|Tri-Turbo-Three at Farnborough Airshow in 1978.|
|First flight||2 November 1977|
Maritime Patrol & Rescue
|Developed from||Conroy Turbo Three|
Design and development
First flown on 2 November 1977, the cruise speed of the aircraft was increased to 230 mph (200 kn; 370 km/h). The engine mounted on the nose could be shut off, decreasing the speed to 180 mph (160 kn; 290 km/h) and increasing the range of the aircraft. It was used by Polair and Maritime Patrol And Rescue. It was fitted with skis for use in Polar regions and flew in the North Pole region out of Resolute Bay Airport in Canada. It was uniquely suited for flying long distances and landing on rough, unprepared snow runways.
In this role it was instrumental in opening up the interior of Antarctica to private expeditions and tourism. Most notable was a 1984 expedition transporting eight members of the Seven Summits organization, plus a crew of three, to the Antarctic for a first-ever assault on Mount Vinson.

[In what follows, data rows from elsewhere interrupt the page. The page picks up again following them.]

(* ===== verification/Queue.v ===== *)
(** * The bounded event queue ([pipeline/queue.py])

    [BoundedEventQueue] wraps an [asyncio.Queue]; the part of the standard
    library class it relies on ([put_nowait], [get], [task_done], [join],
    [qsize]) is modelled first.  Between two [await]s a coroutine runs alone,
    so an operation that does not suspend is one function on the state; a
    [put] under BLOCK on a full queue suspends, which is the outcome
    [Waits]: the state is unchanged and the call is tried again when a slot is
    free (asyncio re-tests [full()] before it inserts). *)

From S2P Require Import Prelude.
Local Open Scope Z_scope.

(** ** [asyncio.Queue] *)

Record Queue (E : Type) := mkQueue {
  q_maxsize : Z;
  q_items : list E;
  q_unfinished : Z;
}.
Arguments mkQueue {E} _ _ _.
Arguments q_maxsize {E} _.
Arguments q_items {E} _.
Arguments q_unfinished {E} _.

Section asyncio_queue.
Context {E : Type}.
Implicit Types (q : Queue E) (e : E).

Definition new_queue (maxsize : Z) : Queue E := mkQueue maxsize [] 0.

Definition q_size q : Z := len (q_items q).

(** [full()]: a [maxsize] of zero or less means unbounded. *)
Definition q_full q : bool :=
  if q_maxsize q <=? 0 then false else q_maxsize q <=? q_size q.

Definition put_nowait e q : result (Queue E) :=
  if q_full q then Raise QueueFull
  else Ok (mkQueue (q_maxsize q) (q_items q ++ [e]) (q_unfinished q + 1)).

Definition get_nowait q : result (E * Queue E) :=
  match q_items q with
  | [] => Raise QueueEmpty
  | e :: items => Ok (e, mkQueue (q_maxsize q) items (q_unfinished q))
  end.

Definition q_task_done q : result (Queue E) :=
  if q_unfinished q <=? 0 then Raise ValueError
  else Ok (mkQueue (q_maxsize q) (q_items q) (q_unfinished q - 1)).

(** [join()] returns once no fetched or queued item is unfinished. *)
Definition q_join_returns q : bool := q_unfinished q =? 0.
End asyncio_queue.

(** ** [BoundedEventQueue] *)

(** [settings.BackpressurePolicy] *)
Inductive BackpressurePolicy := BLOCK | DROP_NEWEST.

#[export] Instance BackpressurePolicy_eq_dec : EqDecision BackpressurePolicy.
Proof. solve_decision. Defined.

Record BoundedEventQueue (E : Type) := mkBounded {
  _maxsize : Z;
  _policy : BackpressurePolicy;
  _queue : Queue E;
  _dropped : Z;
  _accepted : Z;
}.
Arguments mkBounded {E} _ _ _ _ _.
Arguments _maxsize {E} _.
Arguments _policy {E} _.
Arguments _queue {E} _.
Arguments _dropped {E} _.
Arguments _accepted {E} _.

(** How a call of [put] ends: it returns [True], returns [False], or suspends. *)
Inductive put_outcome (E : Type) :=
  | Accepted (q : BoundedEventQueue E)
  | Refused (q : BoundedEventQueue E)
  | Waits.
Arguments Accepted {E} _.
Arguments Refused {E} _.
Arguments Waits {E}.

Section bounded_queue.
Context {E : Type}.
Implicit Types (b : BoundedEventQueue E) (e : E).

(** [__init__] *)
Definition new_bounded (maxsize : Z) (policy : BackpressurePolicy)
    : result (BoundedEventQueue E) :=
  _ ← raise_if (maxsize <? 1) ValueError;
  Ok (mkBounded maxsize policy (new_queue maxsize) 0 0).

Definition accept b (q : Queue E) : BoundedEventQueue E :=
  mkBounded (_maxsize b) (_policy b) q (_dropped b) (_accepted b + 1).

(** [put] *)
Definition put e b : put_outcome E :=
  match _policy b, put_nowait e (_queue b) with
  | BLOCK, Ok q => Accepted (accept b q)
  | BLOCK, Raise _ => Waits
  | DROP_NEWEST, Ok q => Accepted (accept b q)
  | DROP_NEWEST, Raise _ =>
      Refused (mkBounded (_maxsize b) (_policy b) (_queue b) (_dropped b + 1) (_accepted b))
  end.

(** [qsize] and [empty] *)
Definition qsize b : Z := q_size (_queue b).
Definition queue_empty b : bool := qsize b =? 0.

(** [get], when an event is available; with an empty queue it suspends, here
    [None]. *)
Definition get b : option (E * BoundedEventQueue E) :=
  match get_nowait (_queue b) with
  | Ok (e, q) => Some (e, mkBounded (_maxsize b) (_policy b) q (_dropped b) (_accepted b))
  | Raise _ => None
  end.

(** [task_done] *)
Definition task_done b : result (BoundedEventQueue E) :=
  q ← q_task_done (_queue b);
  Ok (mkBounded (_maxsize b) (_policy b) q (_dropped b) (_accepted b)).

(** [join] returns *)
Definition join_returns b : bool := q_join_returns (_queue b).

(** ** Well-formed queues *)

(** The wrapper's bound is the inner queue's, the bound holds, and no more
    items are queued than are unfinished. *)
Record queue_wf b : Prop := {
  qwf_bound : q_maxsize (_queue b) = _maxsize b;
  qwf_pos : 1 ≤ _maxsize b;
  qwf_size : qsize b ≤ _maxsize b;
  qwf_unfinished : qsize b ≤ q_unfinished (_queue b);
}.

Lemma new_bounded_ok maxsize policy b :
  new_bounded maxsize policy = Ok b ↔
  1 ≤ maxsize ∧ b = mkBounded maxsize policy (new_queue maxsize) 0 0.
Proof.
  unfold new_bounded. rewrite result_bind_ok. setoid_rewrite raise_if_ok. split.
  - intros (_ & ? & ?). reflect_bools. split; [lia|congruence].
  - intros [? ->]. exists tt. split; [by apply Z.ltb_ge|done].
Qed.

Lemma new_bounded_wf maxsize policy b : new_bounded maxsize policy = Ok b → queue_wf b.
Proof.
  rewrite new_bounded_ok. intros [? ->].
  split; unfold qsize, q_size; simpl; rewrite ?len_nil; lia.
Qed.

(** What [put] does on each branch. *)
Variant put_spec e b : put_outcome E → Prop :=
  | Put_accepted b' :
      qsize b < _maxsize b → q_items (_queue b') = q_items (_queue b) ++ [e] →
      q_unfinished (_queue b') = q_unfinished (_queue b) + 1 →
      _accepted b' = _accepted b + 1 → _dropped b' = _dropped b →
      _maxsize b' = _maxsize b → _policy b' = _policy b →
      queue_wf b' → put_spec e b (Accepted b')
  | Put_refused b' :
      qsize b = _maxsize b → _policy b = DROP_NEWEST →
      b' = mkBounded (_maxsize b) (_policy b) (_queue b) (_dropped b + 1) (_accepted b) →
      queue_wf b' → put_spec e b (Refused b')
  | Put_waits :
      qsize b = _maxsize b → _policy b = BLOCK → put_spec e b Waits.

Lemma put_inv e b : queue_wf b → put_spec e b (put e b).
Proof.
  intros Hwf. pose proof Hwf as [Hb Hp Hs Hu]. unfold put, put_nowait.
  destruct (q_full (_queue b)) eqn:Hfull; unfold q_full in Hfull; rewrite Hb in Hfull;
    rewrite (proj2 (Z.leb_gt _ _)) in Hfull by lia; reflect_bools; fold (qsize b) in Hfull.
  - destruct (_policy b) eqn:Hpol; [apply Put_waits; [lia|done]|].
    apply Put_refused; [lia|done|by rewrite Hpol|]. by split.
  - assert (queue_wf (accept b (mkQueue (q_maxsize (_queue b)) (q_items (_queue b) ++ [e])
              (q_unfinished (_queue b) + 1)))).
    { split; unfold accept, qsize, q_size in *; simpl; rewrite ?len_app, ?len_cons, ?len_nil;
        unfold qsize, q_size in *; try lia; done. }
    destruct (_policy b); apply Put_accepted; done || (unfold accept; simpl; done).
Qed.

Lemma get_inv b :
  queue_wf b →
  match get b with
  | None => q_items (_queue b) = []
  | Some (e, b') =>
      q_items (_queue b) = e :: q_items (_queue b') ∧
      q_unfinished (_queue b') = q_unfinished (_queue b) ∧
      _accepted b' = _accepted b ∧ _dropped b' = _dropped b ∧
      _maxsize b' = _maxsize b ∧ _policy b' = _policy b ∧ queue_wf b'
  end.
Proof.
  intros [Hb Hp Hs Hu]. unfold get, get_nowait, qsize, q_size in *.
  destruct (q_items (_queue b)) as [|e items] eqn:Hitems; [done|]; simpl.
  rewrite len_cons in *. split_and!; try done.
  split; unfold qsize, q_size; simpl; lia.
Qed.

Lemma task_done_inv b :
  queue_wf b → qsize b < q_unfinished (_queue b) →
  ∃ b', task_done b = Ok b' ∧
    q_items (_queue b') = q_items (_queue b) ∧
    q_unfinished (_queue b') = q_unfinished (_queue b) - 1 ∧
    _accepted b' = _accepted b ∧ _dropped b' = _dropped b ∧
    _maxsize b' = _maxsize b ∧ _policy b' = _policy b ∧ queue_wf b'.
Proof.
  intros [Hb Hp Hs Hu] Hlt. pose proof (len_nonneg (q_items (_queue b))) as Hn.
  unfold task_done, q_task_done, qsize, q_size in *.
  rewrite (proj2 (Z.leb_gt _ _)) by lia. simpl. eexists. split; [done|].
  split_and!; try done. split; unfold qsize, q_size; simpl; lia.
Qed.

(** ** Any interleaving of producers and consumers

    An operation on the queue is a [put] by some producer, a [get] by a
    consumer or a [task_done]; a call that suspends leaves the queue
    unchanged, so a sequence of operations covers every schedule. *)
Inductive queue_op :=
  | Op_put (e : E)
  | Op_get
  | Op_task_done.

(** The queue with the events accepted and fetched so far. *)
Record queue_trace := mkTrace {
  tr_queue : BoundedEventQueue E;
  tr_accepted : list E;
  tr_refused : list E;
  tr_fetched : list E;
}.

Definition queue_step (t : queue_trace) (op : queue_op) : queue_trace :=
  match op with
  | Op_put e =>
      match put e (tr_queue t) with
      | Accepted b => mkTrace b (tr_accepted t ++ [e]) (tr_refused t) (tr_fetched t)
      | Refused b => mkTrace b (tr_accepted t) (tr_refused t ++ [e]) (tr_fetched t)
      | Waits => t
      end
  | Op_get =>
      match get (tr_queue t) with
      | Some (e, b) => mkTrace b (tr_accepted t) (tr_refused t) (tr_fetched t ++ [e])
      | None => t
      end
  | Op_task_done =>
      match task_done (tr_queue t) with
      | Ok b => mkTrace b (tr_accepted t) (tr_refused t) (tr_fetched t)
      | Raise _ => t
      end
  end.

Definition queue_run (b : BoundedEventQueue E) (ops : list queue_op) : queue_trace :=
  foldl queue_step (mkTrace b [] [] []) ops.

Record trace_ok (policy : BackpressurePolicy) (maxsize : Z) (t : queue_trace) : Prop := {
  tok_bound : q_maxsize (_queue (tr_queue t)) = maxsize ∧ _maxsize (tr_queue t) = maxsize;
  tok_policy : _policy (tr_queue t) = policy;
  tok_size : qsize (tr_queue t) ≤ maxsize;
  tok_fifo : tr_accepted t = tr_fetched t ++ q_items (_queue (tr_queue t));
  tok_counted : _accepted (tr_queue t) = len (tr_accepted t)
                ∧ _dropped (tr_queue t) = len (tr_refused t);
  tok_lossless : policy = BLOCK → tr_refused t = [];
}.

Lemma queue_step_ok policy maxsize t op :
  1 ≤ maxsize → trace_ok policy maxsize t → trace_ok policy maxsize (queue_step t op).
Proof.
  intros Hmax [[Hb Hm] Hpol Hsz Hfifo [Hacc Hdrop] Hless]. destruct t as [b acc ref fet].
  simpl in *. destruct op as [e| |]; simpl.
  - unfold put, put_nowait. destruct (q_full (_queue b)) eqn:Hfull.
    + destruct (_policy b) eqn:Hpol'; subst policy; [by split|]. split; simpl; try done.
      rewrite len_app, len_cons, len_nil. lia.
    + unfold q_full in Hfull. rewrite Hb in Hfull.
      rewrite (proj2 (Z.leb_gt _ _)) in Hfull by lia. reflect_bools.
      assert (trace_ok policy maxsize
        (mkTrace (accept b (mkQueue (q_maxsize (_queue b)) (q_items (_queue b) ++ [e])
            (q_unfinished (_queue b) + 1))) (acc ++ [e]) ref fet)).
      { split; simpl; try done.
        - unfold qsize, q_size in *; simpl. rewrite len_app, len_cons, len_nil. lia.
        - by rewrite Hfifo, app_assoc.
        - rewrite len_app, len_cons, len_nil. lia. }
      by destruct (_policy b).
  - unfold get, get_nowait. destruct (q_items (_queue b)) as [|e items] eqn:Hi.
    { split; simpl; rewrite ?Hi; done. }
    split; simpl; try done.
    + unfold qsize, q_size in *; simpl in *. rewrite Hi, len_cons in Hsz. lia.
    + by rewrite Hfifo, <-app_assoc.
  - unfold task_done, q_task_done. destruct (_ <=? 0); split; simpl; done.
Qed.

Lemma queue_run_ok maxsize policy b ops :
  new_bounded maxsize policy = Ok b → trace_ok policy maxsize (queue_run b ops).
Proof.
  rewrite new_bounded_ok. intros [Hmax ->]. unfold queue_run.
  assert (trace_ok policy maxsize (mkTrace (mkBounded maxsize policy (new_queue maxsize) 0 0)
            [] [] [])) as Hok
    by (split; unfold qsize, q_size; simpl; rewrite ?len_nil; solve [done | lia]).
  revert Hok. generalize (mkTrace (mkBounded maxsize policy (new_queue maxsize) 0 0) [] [] []).
  induction ops as [|op ops IH]; intros t Hok; simpl; [done|].
  by apply IH, queue_step_ok.
Qed.
End bounded_queue.

Arguments queue_op : clear implicits.
Arguments queue_trace : clear implicits.

(** ** Properties *)

(** Under any interleaving of producers and consumers the queue never
    holds more than [maxsize] events, delivers accepted events in order,
    without loss or repetition, counts every accepted and every refused event,
    and refuses none under BLOCK. *)
Theorem bounded_queue_fifo {E} maxsize policy (b : BoundedEventQueue E) ops :
  new_bounded maxsize policy = Ok b →
  let t := queue_run b ops in
  qsize (tr_queue t) ≤ maxsize ∧
  tr_accepted t = tr_fetched t ++ q_items (_queue (tr_queue t)) ∧
  _accepted (tr_queue t) = len (tr_accepted t) ∧
  _dropped (tr_queue t) = len (tr_refused t) ∧
  (policy = BLOCK → tr_refused t = []).
Proof.
  intros Hnew t. destruct (queue_run_ok maxsize policy b ops Hnew) as [_ _ Hs Hf [Ha Hd] Hl].
  done.
Qed.

Lemma bounded_queue_fifo_witness :
  let t := queue_run (mkBounded 2 DROP_NEWEST (new_queue 2) 0 0)
             [Op_put 1; Op_put 2; Op_put 3; Op_get; Op_put 4] in
  tr_refused t = [3] ∧ tr_fetched t = [1] ∧
  tr_accepted t = tr_fetched t ++ q_items (_queue (tr_queue t)).
Proof.
  destruct (bounded_queue_fifo 2 DROP_NEWEST (mkBounded 2 DROP_NEWEST (new_queue 2) 0 0)
              [Op_put 1; Op_put 2; Op_put 3; Op_get; Op_put 4] eq_refl) as (_ & Hf & _).
  split; [reflexivity|]. split; [reflexivity|]. exact Hf.
Defined.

In early May 1986 workers at the Santa Barbara Municipal Airport accidentally started a fire in the cockpit of this aircraft, which destroyed the cockpit. A second Tri-Turbo-Three was then manufactured out of the wreckage of the old plane and a different airframe.
Data from The Illustrated Encyclopedia of Propeller Airliners
- Crew: 3
- Capacity: 12,000 lb (5,443 kg) cargo
- Wingspan: 95 ft (29 m)
- Height: 18 ft 3 in (5.56 m)
- Wing area: 987 sq ft (91.7 m2)
- Max takeoff weight: 29,000 lb (13,154 kg) (PT6A-41)
- Powerplant: 3 × Pratt & Whitney Canada PT6A-45 turboprop engines, 1,174 shp (875 kW) (ehp) each
- Cruise speed: 230 mph (200 kn; 370 km/h) (three engines) - 180 mph (160 kn; 290 km/h) (one engine stopped)
- Range: 2,700 mi (2,346 nmi; 4,345 km)
- "Airdata File: Specialized Aircraft Tri Turbo-3". Air International, November 1978, Vol 15 No 5. p. 252.
- Gunston, Bill. The Illustrated Encyclopedia of Propeller Airliners. London: Windward/Phoebus, 1980. ISBN 0-7112-0062-9.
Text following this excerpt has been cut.